> [Task to carry out] Repeat only the stretch of lines below that runs from the line with "destruct y, y';" through the line with "assert (Hlen : length rows = length rows').", unaltered.

Source records:
________________________

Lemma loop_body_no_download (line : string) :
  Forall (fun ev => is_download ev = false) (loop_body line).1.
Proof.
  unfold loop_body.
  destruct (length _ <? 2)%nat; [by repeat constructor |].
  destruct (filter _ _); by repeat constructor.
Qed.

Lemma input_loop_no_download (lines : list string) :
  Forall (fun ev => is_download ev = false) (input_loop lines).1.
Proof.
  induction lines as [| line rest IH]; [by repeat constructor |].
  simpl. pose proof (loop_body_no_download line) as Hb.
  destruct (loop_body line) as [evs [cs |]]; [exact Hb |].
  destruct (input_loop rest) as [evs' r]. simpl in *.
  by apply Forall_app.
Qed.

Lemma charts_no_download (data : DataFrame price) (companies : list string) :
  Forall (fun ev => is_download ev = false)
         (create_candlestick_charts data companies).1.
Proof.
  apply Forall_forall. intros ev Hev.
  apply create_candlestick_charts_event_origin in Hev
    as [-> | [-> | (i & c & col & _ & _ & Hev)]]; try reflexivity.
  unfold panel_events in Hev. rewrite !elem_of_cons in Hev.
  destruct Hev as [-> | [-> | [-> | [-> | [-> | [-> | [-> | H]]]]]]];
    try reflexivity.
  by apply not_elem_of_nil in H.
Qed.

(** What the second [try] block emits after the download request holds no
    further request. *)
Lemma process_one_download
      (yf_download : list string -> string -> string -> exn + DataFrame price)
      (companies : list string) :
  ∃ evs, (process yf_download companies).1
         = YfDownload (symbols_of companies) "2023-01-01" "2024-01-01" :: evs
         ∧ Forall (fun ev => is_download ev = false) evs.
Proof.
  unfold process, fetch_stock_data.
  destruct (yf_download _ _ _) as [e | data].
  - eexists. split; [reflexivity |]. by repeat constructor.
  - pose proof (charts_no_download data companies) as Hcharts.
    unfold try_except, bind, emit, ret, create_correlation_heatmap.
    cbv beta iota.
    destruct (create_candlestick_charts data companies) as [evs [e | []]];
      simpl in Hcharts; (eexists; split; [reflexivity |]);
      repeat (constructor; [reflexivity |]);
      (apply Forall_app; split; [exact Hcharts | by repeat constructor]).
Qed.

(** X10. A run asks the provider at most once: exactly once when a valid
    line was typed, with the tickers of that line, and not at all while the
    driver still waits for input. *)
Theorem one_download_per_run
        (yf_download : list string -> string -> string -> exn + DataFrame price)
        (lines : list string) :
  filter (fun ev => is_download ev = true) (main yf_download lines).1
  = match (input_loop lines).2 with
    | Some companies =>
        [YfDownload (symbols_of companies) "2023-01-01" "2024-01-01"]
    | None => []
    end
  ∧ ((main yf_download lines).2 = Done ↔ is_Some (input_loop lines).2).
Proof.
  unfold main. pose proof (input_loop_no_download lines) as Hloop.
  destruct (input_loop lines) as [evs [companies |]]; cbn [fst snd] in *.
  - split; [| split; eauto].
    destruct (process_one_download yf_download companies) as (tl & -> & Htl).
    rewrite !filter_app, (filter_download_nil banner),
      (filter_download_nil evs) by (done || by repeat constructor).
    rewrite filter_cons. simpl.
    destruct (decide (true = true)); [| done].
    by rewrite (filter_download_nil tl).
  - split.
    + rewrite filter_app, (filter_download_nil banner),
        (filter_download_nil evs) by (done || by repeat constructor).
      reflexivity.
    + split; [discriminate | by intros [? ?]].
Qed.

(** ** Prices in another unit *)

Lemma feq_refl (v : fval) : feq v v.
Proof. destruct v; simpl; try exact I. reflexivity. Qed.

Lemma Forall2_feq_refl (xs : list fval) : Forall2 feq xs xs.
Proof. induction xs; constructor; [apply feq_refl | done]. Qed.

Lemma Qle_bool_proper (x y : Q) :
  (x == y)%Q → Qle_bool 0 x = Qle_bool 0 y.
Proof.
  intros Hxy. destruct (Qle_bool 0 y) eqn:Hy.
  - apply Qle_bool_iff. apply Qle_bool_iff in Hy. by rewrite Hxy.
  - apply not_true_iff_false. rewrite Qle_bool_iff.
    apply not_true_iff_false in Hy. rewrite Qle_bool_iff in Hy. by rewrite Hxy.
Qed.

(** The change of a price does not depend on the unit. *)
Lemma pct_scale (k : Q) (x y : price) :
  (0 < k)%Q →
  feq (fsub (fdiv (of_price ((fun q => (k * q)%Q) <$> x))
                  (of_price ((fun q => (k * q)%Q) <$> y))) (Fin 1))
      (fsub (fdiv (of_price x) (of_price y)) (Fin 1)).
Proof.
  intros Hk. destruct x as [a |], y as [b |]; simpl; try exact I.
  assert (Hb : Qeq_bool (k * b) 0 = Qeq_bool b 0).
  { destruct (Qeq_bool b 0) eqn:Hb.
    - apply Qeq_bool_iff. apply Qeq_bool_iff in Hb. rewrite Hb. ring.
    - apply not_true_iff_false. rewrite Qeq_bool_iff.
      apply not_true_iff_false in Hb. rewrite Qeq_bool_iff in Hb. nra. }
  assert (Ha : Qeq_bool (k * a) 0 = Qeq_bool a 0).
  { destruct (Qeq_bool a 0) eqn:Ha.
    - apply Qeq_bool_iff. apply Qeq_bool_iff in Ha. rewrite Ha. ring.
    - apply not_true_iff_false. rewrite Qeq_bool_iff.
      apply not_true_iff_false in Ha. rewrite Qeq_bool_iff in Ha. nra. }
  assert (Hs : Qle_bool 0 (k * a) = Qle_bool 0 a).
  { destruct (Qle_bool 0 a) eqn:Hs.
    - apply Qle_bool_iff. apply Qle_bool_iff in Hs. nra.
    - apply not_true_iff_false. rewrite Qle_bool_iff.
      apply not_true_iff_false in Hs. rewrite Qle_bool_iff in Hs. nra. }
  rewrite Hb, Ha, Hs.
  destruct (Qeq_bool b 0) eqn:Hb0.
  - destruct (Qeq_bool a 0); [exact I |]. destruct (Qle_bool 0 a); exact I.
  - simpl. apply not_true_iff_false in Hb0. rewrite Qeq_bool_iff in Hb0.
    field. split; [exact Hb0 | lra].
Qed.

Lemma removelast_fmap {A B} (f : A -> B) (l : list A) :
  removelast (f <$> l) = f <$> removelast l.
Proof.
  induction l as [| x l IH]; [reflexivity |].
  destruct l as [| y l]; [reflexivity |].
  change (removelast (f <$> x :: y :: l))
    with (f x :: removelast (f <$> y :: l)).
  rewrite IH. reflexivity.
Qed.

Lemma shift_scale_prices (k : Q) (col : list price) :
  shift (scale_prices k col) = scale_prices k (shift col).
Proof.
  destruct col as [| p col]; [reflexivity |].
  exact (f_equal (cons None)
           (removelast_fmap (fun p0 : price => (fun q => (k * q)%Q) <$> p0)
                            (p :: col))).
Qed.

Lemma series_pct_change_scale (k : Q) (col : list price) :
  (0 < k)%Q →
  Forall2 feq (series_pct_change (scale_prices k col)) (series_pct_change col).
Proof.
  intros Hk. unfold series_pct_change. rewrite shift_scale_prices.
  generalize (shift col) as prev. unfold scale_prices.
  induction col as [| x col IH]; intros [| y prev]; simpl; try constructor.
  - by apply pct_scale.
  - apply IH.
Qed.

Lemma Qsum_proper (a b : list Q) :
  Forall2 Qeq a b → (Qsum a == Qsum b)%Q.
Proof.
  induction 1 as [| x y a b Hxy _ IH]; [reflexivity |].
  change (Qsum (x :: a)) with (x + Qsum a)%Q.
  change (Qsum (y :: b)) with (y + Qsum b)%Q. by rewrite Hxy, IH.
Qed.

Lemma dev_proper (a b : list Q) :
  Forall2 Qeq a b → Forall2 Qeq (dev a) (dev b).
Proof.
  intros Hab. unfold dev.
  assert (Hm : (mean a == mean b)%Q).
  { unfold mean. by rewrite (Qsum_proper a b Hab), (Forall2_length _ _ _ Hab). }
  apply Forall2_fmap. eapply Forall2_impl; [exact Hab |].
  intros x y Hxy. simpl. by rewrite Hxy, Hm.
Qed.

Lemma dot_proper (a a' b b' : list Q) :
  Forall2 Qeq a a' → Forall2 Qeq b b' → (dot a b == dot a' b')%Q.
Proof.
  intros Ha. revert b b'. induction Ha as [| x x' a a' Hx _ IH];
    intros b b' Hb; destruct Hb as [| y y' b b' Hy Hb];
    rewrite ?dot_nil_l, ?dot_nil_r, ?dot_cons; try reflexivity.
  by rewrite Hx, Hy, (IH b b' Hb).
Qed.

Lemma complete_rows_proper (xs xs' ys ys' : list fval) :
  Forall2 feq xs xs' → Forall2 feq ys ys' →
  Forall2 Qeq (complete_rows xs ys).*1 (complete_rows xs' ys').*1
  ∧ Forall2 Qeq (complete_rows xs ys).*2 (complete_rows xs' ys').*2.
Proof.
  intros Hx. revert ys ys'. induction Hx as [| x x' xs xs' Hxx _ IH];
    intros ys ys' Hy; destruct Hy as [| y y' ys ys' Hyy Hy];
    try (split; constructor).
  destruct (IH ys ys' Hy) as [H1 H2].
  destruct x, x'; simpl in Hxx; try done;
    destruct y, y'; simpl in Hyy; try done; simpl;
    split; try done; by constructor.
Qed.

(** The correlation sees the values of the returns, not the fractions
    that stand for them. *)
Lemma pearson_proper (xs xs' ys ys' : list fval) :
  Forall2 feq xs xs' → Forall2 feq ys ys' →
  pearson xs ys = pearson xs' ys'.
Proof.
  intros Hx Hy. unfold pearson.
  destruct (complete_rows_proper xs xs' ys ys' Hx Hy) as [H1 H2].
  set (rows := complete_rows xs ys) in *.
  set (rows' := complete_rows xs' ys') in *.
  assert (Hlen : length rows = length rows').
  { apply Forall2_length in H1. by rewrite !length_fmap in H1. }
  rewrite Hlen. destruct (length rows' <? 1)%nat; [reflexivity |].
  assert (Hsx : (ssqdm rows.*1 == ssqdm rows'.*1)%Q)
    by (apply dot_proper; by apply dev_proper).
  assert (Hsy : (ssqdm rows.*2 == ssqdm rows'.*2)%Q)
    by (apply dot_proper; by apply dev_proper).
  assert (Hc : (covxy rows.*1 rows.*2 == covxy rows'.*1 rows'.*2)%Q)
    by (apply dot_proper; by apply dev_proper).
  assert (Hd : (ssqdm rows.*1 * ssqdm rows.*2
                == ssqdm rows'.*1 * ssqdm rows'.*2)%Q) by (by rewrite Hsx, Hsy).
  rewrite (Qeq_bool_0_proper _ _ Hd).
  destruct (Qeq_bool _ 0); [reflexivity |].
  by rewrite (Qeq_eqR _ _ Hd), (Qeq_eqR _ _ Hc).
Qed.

________________________

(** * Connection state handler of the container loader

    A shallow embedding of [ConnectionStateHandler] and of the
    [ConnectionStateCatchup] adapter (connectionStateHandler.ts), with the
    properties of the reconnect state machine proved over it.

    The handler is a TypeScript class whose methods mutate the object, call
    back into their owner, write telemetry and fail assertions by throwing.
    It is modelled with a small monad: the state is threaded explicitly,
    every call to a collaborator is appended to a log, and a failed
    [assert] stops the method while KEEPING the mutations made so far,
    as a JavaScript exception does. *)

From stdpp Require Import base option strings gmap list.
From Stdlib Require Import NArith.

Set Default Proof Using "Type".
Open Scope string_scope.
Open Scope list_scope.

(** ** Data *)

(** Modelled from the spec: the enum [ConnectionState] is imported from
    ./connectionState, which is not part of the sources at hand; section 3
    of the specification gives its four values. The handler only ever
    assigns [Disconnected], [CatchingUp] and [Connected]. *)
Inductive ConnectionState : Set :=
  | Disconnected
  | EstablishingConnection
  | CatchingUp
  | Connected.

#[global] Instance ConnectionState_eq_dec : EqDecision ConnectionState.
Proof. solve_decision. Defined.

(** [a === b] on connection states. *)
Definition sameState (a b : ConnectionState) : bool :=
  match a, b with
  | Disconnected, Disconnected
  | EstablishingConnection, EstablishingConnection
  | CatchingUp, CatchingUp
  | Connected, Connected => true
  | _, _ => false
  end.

________________________

> [Response for this exercise]
    destruct y, y'; simpl in Hyy; try done; simpl;
    split; try done; by constructor.
Qed.

(** The correlation sees the values of the returns, not the fractions
    that stand for them. *)
Lemma pearson_proper (xs xs' ys ys' : list fval) :
  Forall2 feq xs xs' → Forall2 feq ys ys' →
  pearson xs ys = pearson xs' ys'.
Proof.
  intros Hx Hy. unfold pearson.
  destruct (complete_rows_proper xs xs' ys ys' Hx Hy) as [H1 H2].
  set (rows := complete_rows xs ys) in *.
  set (rows' := complete_rows xs' ys') in *.
  assert (Hlen : length rows = length rows').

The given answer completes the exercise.